Exiting Klik’s store one day when she was in seventh grade, carrying a loaf of bread and a jar of honey and a pound of mixed candy, Mary had cringed to find Christopher hunched beside his moped, holding his legs at his ankles. He looked to be in pain, though he didn’t appear to have fallen. She’d stopped without drawing near and asked, “Want me to get your mom?”
The boy shot her a look. “No.”
They turned their attention to a large black crow flapping around the trash can. The bird landed on a plastic bag and cocked his head to watch them. “I hate crows,” Mary said.
“They hate you too.”
“I don’t care.”
“Like my motorbike?”
She raised a brow, pretending she’d just noticed.
The small boy sat up, finding her pretty eyes. “Wanna ride it?” She thought the question rhetorical. “Nobody but me’s ever ridden it.”
“I know.”
“Everyone wants to.”
“I know.”
“You can.” Christopher glanced down the road to ensure that there were no approaching cars or strolling people.

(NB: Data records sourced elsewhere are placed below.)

(** Epochs and calendars are in bijection: every epoch of 2000..2099
    converts to a valid calendar that converts back to it, every valid calendar
    converts to an epoch of the window that converts back to it (with the
    fields the clock does not keep at their defaults), and an epoch outside
    the window is refused. *)
Theorem calendar_roundtrip e c0 :
  (NWOAS_RTC_EPOCH_MIN <= e <= NWOAS_RTC_EPOCH_MAX ->
     exists c, nwoas_rtc_epoch_to_calendar e (Some c0) = (NWOAS_RTC_OK, Some c) /\
       nwoas_rtc_calendar_validate (Some c) = NWOAS_RTC_OK /\
       nwoas_rtc_calendar_to_epoch (Some c) = (NWOAS_RTC_OK, e)) /\
  (forall c, cal_fields c -> nwoas_rtc_calendar_validate (Some c) = NWOAS_RTC_OK ->
     exists e', nwoas_rtc_calendar_to_epoch (Some c) = (NWOAS_RTC_OK, e') /\
       NWOAS_RTC_EPOCH_MIN <= e' <= NWOAS_RTC_EPOCH_MAX /\
       nwoas_rtc_epoch_to_calendar e' (Some c0) = (NWOAS_RTC_OK, Some (cal_plain c))) /\
  (~ (NWOAS_RTC_EPOCH_MIN <= e <= NWOAS_RTC_EPOCH_MAX) ->
     (nwoas_rtc_epoch_to_calendar e (Some c0)).1 = NWOAS_RTC_E_EPOCH_RANGE).
Proof.
  split; [| split].
  - intros He. destruct (epoch_cal e He) as (c & Hc & Hp & <-). exists c.
    rewrite (to_calendar_spec c c0 Hc), Hp. split; [done |]. split.
    + apply validate_iff; [| done]. destruct Hc as (_ & ? & ? & ? & ? & _). unfold cal_fields. lia.
    + by apply to_epoch_spec.
  - intros c Hf Hv. apply validate_iff in Hv; [| done]. exists (epoch_of c).
    destruct (to_epoch_spec c Hv) as [H1 H2]. split; [done |]. split; [done |].
    by apply to_calendar_spec.
  - intros He. unfold nwoas_rtc_epoch_to_calendar.
    destruct (Z.ltb_spec e NWOAS_RTC_EPOCH_MIN), (Z.ltb_spec NWOAS_RTC_EPOCH_MAX e); try done. lia.
Qed.

(** ** Witnesses *)

Definition demo_seed : nwoas_rtc_seed :=
  mk_seed NWOAS_RTC_SEED_MAGIC 1 1767225600 24000000 24000000 3.

Lemma demo_seed_usable : seed_usable demo_seed.
Proof. unfold seed_usable, in_w, demo_seed, NWOAS_RTC_EPOCH_MIN, NWOAS_RTC_EPOCH_MAX. cbn. lia. Qed.

Lemma demo_seed_bytes : bytes_ok (seed_bytes demo_seed).
Proof. unfold seed_bytes. rewrite !bytes_ok_app. split_and!; apply le_bytes_ok. Qed.

Lemma demo_seed_valid : seed_ok demo_seed.
Proof. unfold seed_ok. split_and!; try done. set_solver. Qed.

Lemma seed_parse_exact_witness :
  nwoas_rtc_seed_parse (Some (seed_bytes demo_seed)) (zlen (seed_bytes demo_seed)) (Some seed_zero) =
    (NWOAS_RTC_OK, Some demo_seed).
Proof.
  exact (proj2 (proj1 (seed_parse_exact (seed_bytes demo_seed) seed_zero demo_seed demo_seed_bytes))
    (conj eq_refl demo_seed_valid)).
Defined.

Lemma demo_now1 : in_w 64 84000001. Proof. by split. Qed.
Lemma demo_now2 : in_w 64 84000002. Proof. by split. Qed.
Lemma demo_freq : in_w 64 24000000. Proof. by split. Qed.

Lemma advance_exact_witness :
  (nwoas_rtc_advance (Some demo_seed) 84000001 24000000).1.1 = NWOAS_RTC_OK /\
  (nwoas_rtc_advance (Some demo_seed) 84000001 24000000) = (NWOAS_RTC_OK, 1767225602, 500000041).
Proof.
  split; [| reflexivity].
  apply (proj1 (advance_exact demo_seed 84000001 24000000 demo_seed_usable
    demo_now1 demo_freq)).
  unfold NWOAS_RTC_EPOCH_MAX. vm_compute. repeat split; intros; discriminate.
Defined.

Lemma advance_monotone_witness :
  1767225602 < 1767225602 \/ 1767225602 = 1767225602 /\ 500000041 <= 500000083.
Proof.
  exact (advance_monotone demo_seed 84000001 84000002 24000000 1767225602 500000041 1767225602 500000083
    demo_seed_usable demo_now1 demo_now2 demo_freq ltac:(lia) eq_refl eq_refl).
Defined.

Lemma civil_counts_days_witness :
  civil_from_days (10957 + Z.of_nat 59) = (2000, 2, 29).
Proof. exact (proj1 (civil_counts_days 59 eq_refl)). Defined.

Lemma calendar_roundtrip_witness :
  exists c, nwoas_rtc_epoch_to_calendar 1767225600 (Some cal_zero) = (NWOAS_RTC_OK, Some c) /\
    nwoas_rtc_calendar_validate (Some c) = NWOAS_RTC_OK /\
    nwoas_rtc_calendar_to_epoch (Some c) = (NWOAS_RTC_OK, 1767225600).
Proof.
  apply (proj1 (calendar_roundtrip 1767225600 cal_zero)).
  unfold NWOAS_RTC_EPOCH_MIN, NWOAS_RTC_EPOCH_MAX. lia.
Defined.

Then he drew his shirt up over his concave chest. “Do this,” he said, pinching the pink nipple on his right breast, “and you can ride it.”
Mary had not ridden her own bicycle yet that summer, feeling the effort of peddling and balancing too great for her big, tired body, and she was electrified by the prospect of such vehicular freedom. Had Christopher been a well boy, she might have run to call Irma at work, but he was a sick boy, and Mary didn’t consider his request prurient, just odd.
She stepped forward, reaching her stubby fingers toward the boy’s translucent skin. When he batted her hand away, she was shocked by his speed and strength. “Not to me, dumbkopf.”
“You just said,” Mary said, screwing up her face.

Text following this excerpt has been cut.